══ Source records ══

(* ===== verification/Dhcp.v ===== *)
(** * Addresses of stations (socket/libevent/client/dhcpinfo.c, client.c and
    socket/libevent/server/lemongateway.c)

    A client sends the MAC addresses of its stations to a server as a JSON
    text; the server looks them up in the file of DHCP leases and answers with
    the IP addresses, which the client takes over.  The two sides share
    dhcpinfo.c.  The library json-c is a parameter as in Json.v.  Files and bodies of HTTP
    messages are lists of bytes.  malloc and strdup succeed. *)
From Stdlib Require Import String.
From S2P Require Import Prelude CArr CBuf CInt Hosts Json JsonLib.

(** ** dhcpinfo.h *)
Definition SUCCESS : Z := 0.
Definition ERROR_EMPTY_BUFFER : Z := -1.
Definition ERROR_PARSER_JSON : Z := -2.
Definition MAC_LENGTH : Z := 18.
Definition IP_LENGTH : Z := 16.
Definition CMD_LENGTH : Z := 32.
Definition MAX_USER : nat := 64.

Record dhcp := mk_dhcp { mac : arr; ip : arr }.
Record dhcp_pair := mk_pair { ap_mac : arr; cmd : arr; value : list dhcp; pair_length : Z }.

Definition zero_pair : dhcp_pair := mk_pair [] [] (replicate MAX_USER (mk_dhcp [] [])) 0.

Definition set_ap_mac s p := mk_pair s (cmd p) (value p) (pair_length p).
Definition set_cmd s p := mk_pair (ap_mac p) s (value p) (pair_length p).
Definition set_value l p := mk_pair (ap_mac p) (cmd p) l (pair_length p).
Definition set_length n p := mk_pair (ap_mac p) (cmd p) (value p) n.

(** ** Strings *)

(** [snprintf(dst, n, "%s", s)]: what does not fit is cut off. *)
Definition snprintf_s (n : Z) (s : option arr) : res arr :=
  match s with Some s => Ok (take (Z.to_nat (n - 1)) s) | None => Err Segv end.

(** [memcpy(dst, s, len); dst[len] = 0] for an array of [n] characters. *)
Definition copy_len (n : Z) (s : option arr) (len : Z) : res arr :=
  if negb ((0 <=? len) && (len <? n)) then Err Segv
  else
    match s with
    | Some s => if len <=? Z.of_nat (length s) then Ok (until_nul (take (Z.to_nat len) s)) else Err Segv
    | None => if len =? 0 then Ok [] else Err Segv
    end.

(** An assignment to [pair->value[i]]. *)
Definition on_value (i : Z) (f : dhcp → res dhcp) : M dhcp_pair unit := λ p,
  match slot (value p) i with
  | Err e => Err e
  | Ok d => match f d with Ok d => Ok ((), set_value (<[Z.to_nat i := d]> (value p)) p) | Err e => Err e end
  end.

Definition put_mac (s : option arr) (d : dhcp) : res dhcp :=
  match snprintf_s MAC_LENGTH s with Ok t => Ok (mk_dhcp t (ip d)) | Err e => Err e end.
Definition put_ip (s : option arr) (d : dhcp) : res dhcp :=
  match snprintf_s IP_LENGTH s with Ok t => Ok (mk_dhcp (mac d) t) | Err e => Err e end.

(** ** dhcpinfo.c: the JSON texts *)
Section json.
Context {J : Type} `{JsonC J} `{JsonBuild J}.

(** The members [cmd] and [ap_mac], which both kinds of text have. *)
Definition parse_head (jso : option J) : M dhcp_pair unit :=
  member jso "cmd" (λ v,
    t ← lift (copy_len CMD_LENGTH (json_object_get_string v) (json_object_get_string_len v));
    modify (set_cmd t));;
  member jso "ap_mac" (λ v,
    t ← lift (copy_len MAC_LENGTH (json_object_get_string v) (json_object_get_string_len v));
    modify (set_ap_mac t)).

Definition parse_length (json_mac : option J) : M dhcp_pair unit :=
  let type := json_object_get_type json_mac in
  if decide (type = json_type_array) then modify (set_length (s32 (json_object_array_length json_mac)))
  else if decide (type = json_type_object) then modify (set_length 1)
  else mret ().

(** The loop over the elements of the array. *)
Definition parse_each (json_mac : option J) (body : Z → option J → M dhcp_pair unit) : M dhcp_pair unit :=
  parse_length json_mac;;
  n ← gets pair_length;
  for_ (Z.to_nat n) 0 (λ i, obj ← lift (json_object_array_get_idx json_mac i); body i obj).

Definition parse_request_json (jsonstr : option arr) : M dhcp_pair Z :=
  match jsonstr with
  | None => mret ERROR_EMPTY_BUFFER
  | Some text =>
      match json_tokener_parse text with
      | None => mret ERROR_PARSER_JSON
      | Some jso =>
          parse_head (Some jso);;
          member (Some jso) "mac" (λ v, parse_each v (λ i obj, on_value i (put_mac (json_object_get_string obj))));;
          mret SUCCESS
      end
  end.

Definition parse_pair (i : Z) (obj : option J) : M dhcp_pair unit :=
  member obj "mac" (λ v, on_value i (put_mac (json_object_get_string v)));;
  member obj "ip" (λ v, on_value i (put_ip (json_object_get_string v))).

Definition parse_response_json (jsonstr : option arr) : M dhcp_pair Z :=
  match jsonstr with
  | None => mret ERROR_EMPTY_BUFFER
  | Some text =>
      match json_tokener_parse text with
      | None => mret ERROR_PARSER_JSON
      | Some jso =>
          parse_head (Some jso);;
          member (Some jso) "pair" (λ v, parse_each v parse_pair);;
          mret SUCCESS
      end
  end.

Definition form_head (p : dhcp_pair) : J :=
  json_object_object_add
    (json_object_object_add json_object_new_object (chars "ap_mac") (json_object_new_string (ap_mac p)))
    (chars "cmd") (json_object_new_string (cmd p)).

(** The loop that builds the array: [item] is what is added for an element. *)
Definition form_array (item : dhcp → J) (l : list dhcp) : J :=
  foldl (λ a d, json_object_array_add a (item d)) json_object_new_array l.

Definition form_pair (d : dhcp) : J :=
  json_object_object_add
    (json_object_object_add json_object_new_object (chars "mac") (json_object_new_string (mac d)))
    (chars "ip") (json_object_new_string (ip d)).

Definition form_json (key : string) (item : dhcp → J) (p : dhcp_pair) : res arr :=
  match read_first (value p) (pair_length p) with
  | Err e => Err e
  | Ok l =>
      let jso := form_head p in
      let jso := if 0 <? Z.of_nat (length l) then json_object_object_add jso (chars key) (form_array item l) else jso in
      Ok (json_object_to_json_string (Some jso))
  end.

Definition form_response_json : dhcp_pair → res arr := form_json "pair" form_pair.
Definition form_request_json : dhcp_pair → res arr := form_json "mac" (λ d, json_object_new_string (mac d)).

(** ** dhcpinfo.c: the leases *)

(** The directives of [fscanf]: white space, [%s], and a set of characters with
    a width. *)
Fixpoint skip_space (f : arr) : arr :=
  match f with c :: f' => if isspace c then skip_space f' else f | [] => [] end.

Fixpoint span (n : nat) (set : Z → bool) (f : arr) : arr * arr :=
  match n, f with
  | S n, c :: f' => if set c then let '(l, r) := span n set f' in (c :: l, r) else ([], f)
  | _, _ => ([], f)
  end.

Definition scan_set (n : nat) (set : Z → bool) (f : arr) : option (arr * arr) :=
  match span n set f with ([], _) => None | r => Some r end.

Definition scan_word (f : arr) : option (arr * arr) :=
  let f := skip_space f in scan_set (length f) (λ c, negb (isspace c)) f.

Definition is_mac_char (c : Z) : bool :=
  ((65 <=? c) && (c <=? 70)) || ((97 <=? c) && (c <=? 102)) || ((48 <=? c) && (c <=? 57)) || (c =? 58).
Definition is_ip_char (c : Z) : bool := ((48 <=? c) && (c <=? 57)) || (c =? 46).
Definition NAME_SIZE : Z := 512.

(** The format of a lease: the addresses and the rest of the file if all
    three conversions were made. *)
Definition scan_lease (f : arr) : res (option (arr * arr * arr)) :=
  match scan_word f with
  | None => Ok None
  | Some (_, f) =>
      match scan_set 17 is_mac_char (skip_space f) with
      | None => Ok None
      | Some (m, f) =>
          match scan_set 15 is_ip_char (skip_space f) with
          | None => Ok None
          | Some (i, f) =>
              match scan_word f with
              | None => Ok None
              | Some (name, f) =>
                  if fits NAME_SIZE name
                  then Ok (Some (m, i, match scan_word f with Some (_, f) => f | None => [] end))
                  else Err Segv
              end
          end
      end
  end.

(** The search for the MAC address of a lease. *)
Fixpoint set_lease (n : nat) (i : Z) (m a : arr) : M dhcp_pair unit := λ p,
  match n with
  | O => Ok ((), p)
  | S n =>
      match slot (value p) i with
      | Err e => Err e
      | Ok d => if decide (mac d = m) then on_value i (put_ip (Some a)) p else set_lease n (i + 1) m a p
      end
  end.

Fixpoint leases_loop (fuel : nat) (f : arr) : M dhcp_pair unit :=
  match fuel with
  | O => fail Fuel
  | S fuel =>
      r ← lift (scan_lease f);
      match r with
      | None => mret ()
      | Some (m, a, f) => n ← gets pair_length; set_lease (Z.to_nat n) 0 m a;; leases_loop fuel f
      end
  end.

Definition dhcp_leases_get (file : option arr) : M dhcp_pair unit :=
  match file with None => mret () | Some f => leases_loop (S (length f)) f end.

(** ** lemongateway.c *)

(** The reply to a request with this body, if there is one. *)
Definition httpserver_process_request (leases : option arr) (body : arr) : res (option arr) :=
  if Z.of_nat (length body) <=? 0 then Ok None
  else
    match (_ ← parse_request_json (Some (until_nul body)); dhcp_leases_get leases) zero_pair with
    | Err e => Err e
    | Ok (_, p) =>
        if pair_length p =? 0 then Ok None
        else match form_response_json p with Ok t => Ok (Some t) | Err e => Err e end
    end.

(** ** client.c *)
Definition BUFF_SIZE : nat := 256.

(** The string [sscanf] leaves in [m] for a line, whose result is never 0. *)
Definition scan_station (m line : arr) : res arr :=
  match scan_word line with
  | None => Ok m
  | Some (_, r) =>
      match scan_word r with
      | None => Ok m
      | Some (w, _) => if fits MAC_LENGTH w then Ok w else Err Segv
      end
  end.

Fixpoint stations_loop (fuel : nat) (i : Z) (m f : arr) : M dhcp_pair unit :=
  match fuel with
  | O => fail Fuel
  | S fuel =>
      match f with
      | [] => mret ()
      | _ =>
          let '(l, f) := fgets (BUFF_SIZE - 1) f in
          m ← lift (scan_station m (until_nul l));
          on_value i (put_mac (Some m));;
          modify (set_length (i + 1));;
          stations_loop fuel (i + 1) m f
      end
  end.

Definition read_wlan_client (file : option arr) : M dhcp_pair unit :=
  match file with None => mret () | Some f => stations_loop (S (length f)) 0 [] f end.

Definition CRLF2 : arr := [13; 10; 13; 10].

(** What [network_status] does with the response, a string. *)
Definition take_response (response : arr) : M dhcp_pair unit :=
  match strstr response CRLF2 with
  | Some n => _ ← parse_response_json (Some (drop (n + length CRLF2) response)); mret ()
  | None => mret ()
  end.
End json.

(** ** The structure *)
Definition text_fits (n : Z) (s : arr) : Prop := ascii s ∧ fits n s.

Record wf_pair (p : dhcp_pair) : Prop := {
  wf_ap_mac : text_fits MAC_LENGTH (ap_mac p);
  wf_cmd : text_fits CMD_LENGTH (cmd p);
  wf_value : length (value p) = MAX_USER;
  wf_each : Forall (λ d, text_fits MAC_LENGTH (mac d) ∧ text_fits IP_LENGTH (ip d)) (value p);
  wf_length : 0 ≤ pair_length p ≤ Z.of_nat MAX_USER }.

Definition used (p : dhcp_pair) : list dhcp := take (Z.to_nat (pair_length p)) (value p).
Definition unused (p : dhcp_pair) : list dhcp := drop (Z.to_nat (pair_length p)) (value p).

Lemma ascii_no_nul s : ascii s → no_nul s.
Proof.
  intros H%Is_true_true. apply Forall_forall. intros c Hc%list_elem_of_In. unfold ascii in H. rewrite forallb_forall in H.
  specialize (H c Hc). apply andb_true_iff in H as [H%Z.leb_le _]. lia.
Qed.

Lemma fits_take n s : fits n s → take (Z.to_nat (n - 1)) s = s.
Proof. unfold fits. intros H%Is_true_true%Z.ltb_lt. apply take_ge. lia. Qed.

Lemma snprintf_fits n s : fits n s → snprintf_s n (Some s) = Ok s.
Proof. intros H. unfold snprintf_s. by rewrite fits_take. Qed.

Lemma copy_len_fits n s : text_fits n s → copy_len n (Some s) (Z.of_nat (length s)) = Ok s.
Proof.
  intros [Ha Hf]. unfold copy_len. unfold fits in Hf. apply Is_true_true in Hf. rewrite Hf.
  rewrite (proj2 (Z.leb_le 0 _)) by lia. cbn [andb negb]. rewrite Z.leb_refl, Nat2Z.id, firstn_all.
  by rewrite until_nul_id by (by apply ascii_no_nul).
Qed.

═══

#### Exercise requirements:
Set down exactly the lines that begin the records and continue through the line bearing "Definition set_cmd s"; include both ends.

#### Written reply:
(* ===== verification/Dhcp.v ===== *)
(** * Addresses of stations (socket/libevent/client/dhcpinfo.c, client.c and
    socket/libevent/server/lemongateway.c)

    A client sends the MAC addresses of its stations to a server as a JSON
    text; the server looks them up in the file of DHCP leases and answers with
    the IP addresses, which the client takes over.  The two sides share
    dhcpinfo.c.  The library json-c is a parameter as in Json.v.  Files and bodies of HTTP
    messages are lists of bytes.  malloc and strdup succeed. *)
From Stdlib Require Import String.
From S2P Require Import Prelude CArr CBuf CInt Hosts Json JsonLib.

(** ** dhcpinfo.h *)
Definition SUCCESS : Z := 0.
Definition ERROR_EMPTY_BUFFER : Z := -1.
Definition ERROR_PARSER_JSON : Z := -2.
Definition MAC_LENGTH : Z := 18.
Definition IP_LENGTH : Z := 16.
Definition CMD_LENGTH : Z := 32.
Definition MAX_USER : nat := 64.

Record dhcp := mk_dhcp { mac : arr; ip : arr }.
Record dhcp_pair := mk_pair { ap_mac : arr; cmd : arr; value : list dhcp; pair_length : Z }.

Definition zero_pair : dhcp_pair := mk_pair [] [] (replicate MAX_USER (mk_dhcp [] [])) 0.

Definition set_ap_mac s p := mk_pair s (cmd p) (value p) (pair_length p).
Definition set_cmd s p := mk_pair (ap_mac p) s (value p) (pair_length p).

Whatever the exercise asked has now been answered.